# Zootoo



## SaddleTrail (Jan 16, 2009)

I have a web page called My Zootoo.

It is a way to help your favorite rescue to earn points towards a make over.

You can add your pets, horses pictures so they can win pints in the cutest pet contest etc.

Please check it out and if your rescue is not listed, see if they will list them selves!!

http://www.zootoo.com/

http://www.zootoo.com/makeover/


----------



## Reijel's Mom (Jan 22, 2009)

"My" rescue Safe Haven of Iowa County www.wesavepets.com is listed and I'm THRILLED to say as of today we are ranked #21 in the contest!! HUGE accomplishment for a rural area such as ours. Our shelter is 100% donation funded, so winning this contest would be a dream come true for all of us that have put a lot of blood, sweat, and tears into saving the animals in our county.

If anyone would like to join and support Safe Haven, I'd HAPPILY invite you through zootoo (which earns our shelter 50 points)!

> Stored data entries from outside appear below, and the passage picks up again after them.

(* ===== verification/KeyHierarchy.v ===== *)
(** * KeyHierarchy: root and signing keys, attestation, rotation

    [src/typescript/src/key-hierarchy.ts]. The key store is an interface,
    [KeyStore], with the in-memory store of the source as an instance. Key
    generation, signing and the cipher are those of the runtime, behind
    [SignatureBackend] and [Pbes2]; [NodeCrypto] is what the source asks of
    [node:crypto] to read a public key back from PEM text. *)

From S2P Require Import Prelude Errors JsNum Text Json Canonical Types Crypto TokenCodec Storage EncryptedPkcs8.

(** ** Key stores *)

(** [KeyStoreFilter]: an absent field does not filter; [scope_id] may be
    given as [null]. *)
Record KeyStoreFilter : Type := mkKeyStoreFilter {
  ksf_scope_id : option (option UUIDv7);
  ksf_role : option KeyRole;
  ksf_state : option KeyState;
  ksf_alg : option KeyAlg
}.

Class KeyStore (W : Type) : Type := {
  ks_put : LicenseKey -> prog W unit;
  ks_get : UUIDv7 -> prog W (option LicenseKey);
  ks_findByKid : jsstr -> prog W (option LicenseKey);
  ks_list : KeyStoreFilter -> prog W (list LicenseKey);
  ks_update : UUIDv7 -> LicenseKey -> prog W unit
}.

(** The in-memory store: records by id, and the id of each kid. *)
Record InMemoryKeyStore : Type := mkKeyStore {
  byId : list (UUIDv7 * LicenseKey);
  byKid : list (jsstr * UUIDv7)
}.

Definition store_record (id : UUIDv7) (record : LicenseKey) (s : InMemoryKeyStore) : InMemoryKeyStore :=
  mkKeyStore (map_set (byId s) id record) (map_set (byKid s) (k_kid record) id).

Definition store_put (record : LicenseKey) : prog InMemoryKeyStore unit := fun s =>
  match map_get (byKid s) (k_kid record) with
  | Some existingId =>
      if bool_decide (existingId <> k_id record)
      then (Throw (errors.uniqueConstraintViolation (js "kid") (k_kid record)), s)
      else (Ok tt, store_record (k_id record) record s)
  | None => (Ok tt, store_record (k_id record) record s)
  end.

Definition store_get (id : UUIDv7) : prog InMemoryKeyStore (option LicenseKey) :=
  fun s => (Ok (map_get (byId s) id), s).

Definition store_findByKid (kid : jsstr) : prog InMemoryKeyStore (option LicenseKey) := fun s =>
  (Ok match map_get (byKid s) kid with
      | Some [] | None => None
      | Some id => map_get (byId s) id
      end, s).

Definition filter_passes {A} `{EqDecision A} (f : option A) (x : A) : bool :=
  match f with Some v => bool_decide (x = v) | None => true end.

Definition key_passes (f : KeyStoreFilter) (rec : LicenseKey) : bool :=
  filter_passes (ksf_scope_id f) (k_scope_id rec) && filter_passes (ksf_role f) (k_role rec)
  && filter_passes (ksf_state f) (k_state rec) && filter_passes (ksf_alg f) (k_alg rec).

(** By [created_at], then by id. *)
Definition key_order (a b : LicenseKey) : Prop :=
  if bool_decide (k_created_at a = k_created_at b) then str_le (k_id a) (k_id b)
  else str_le (k_created_at a) (k_created_at b).
#[global] Instance key_order_dec a b : Decision (key_order a b).
Proof. unfold key_order. destruct (bool_decide _); apply _. Defined.

Definition store_list (f : KeyStoreFilter) : prog InMemoryKeyStore (list LicenseKey) :=
  fun s => (Ok (merge_sort key_order (List.filter (key_passes f) (byId s).*2)), s).

Definition store_update (id : UUIDv7) (next : LicenseKey) : prog InMemoryKeyStore unit := fun s =>
  if negb (map_has (byId s) id) then (Throw errors.tokenMalformed, s)
  else if bool_decide (id <> k_id next) then (Throw errors.tokenMalformed, s)
  else (Ok tt, store_record id next s).

(** ** Options *)

Record GenerateRootOptions : Type := mkGenerateRoot {
  gr_scope_id : option UUIDv7;
  gr_alg : KeyAlg;
  gr_passphrase : jsstr;
  gr_not_after : option Instant;
  gr_kid : option jsstr;
  gr_meta : option jsval
}.

Record IssueSigningOptions : Type := mkIssueSigning {
  is_scope_id : option UUIDv7;
  is_alg : KeyAlg;
  is_rootKid : jsstr;
  is_rootPassphrase : jsstr;
  is_signingPassphrase : jsstr;
  is_not_after : option Instant;
  is_kid : option jsstr
}.

(** [retireOutgoingAt] may be absent, [null] or an instant. *)
Record RotateSigningOptions : Type := mkRotateSigning {
  rs_scope_id : option UUIDv7;
  rs_alg : KeyAlg;
  rs_rootKid : jsstr;
  rs_rootPassphrase : jsstr;
  rs_signingPassphrase : jsstr;
  rs_retireOutgoingAt : option (option Instant);
  rs_kid : option jsstr
}.

(** ** Helpers *)

Definition nullable (o : option jsstr) : jsval := match o with Some s => JStr s | None => JNull end.

(** [{ ...m }]: a new plain object with the own properties. *)
Definition freezeMeta (m : option jsval) : jsval :=
  match m with Some (JObj _ props) => plain props | _ => plain [] end.

(** What a root attests about a signing key. *)
Record Attested : Type := mkAttested {
  at_kid : jsstr;
  at_alg : KeyAlg;
  at_publicRaw : list Z;
  at_not_before : Instant;
  at_not_after : option Instant
}.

The site is 100% free and I receive no junk mail. It's just a fun site you can log on when you feel like it and do fun activites to earn points for your shelter of choice.

Thanks for considering, and thanks to the OP for bringing it up.

P.S. We are not technically a horse rescue but we have helped horses in need in our county.


----------



## SaddleTrail (Jan 23, 2009)

CMHR wasn't on the list so I chose the one closest to home which is NorCal and Butte County.

I thought it was a great idea!

Wouldn't it be cool to have your favorite rescue get a make over?


----------



## Reijel's Mom (Jan 23, 2009)

The shelter makeover contest is actually just for shelters that have an actual building, can't be strictly run with foster homes, as CMHR is.


----------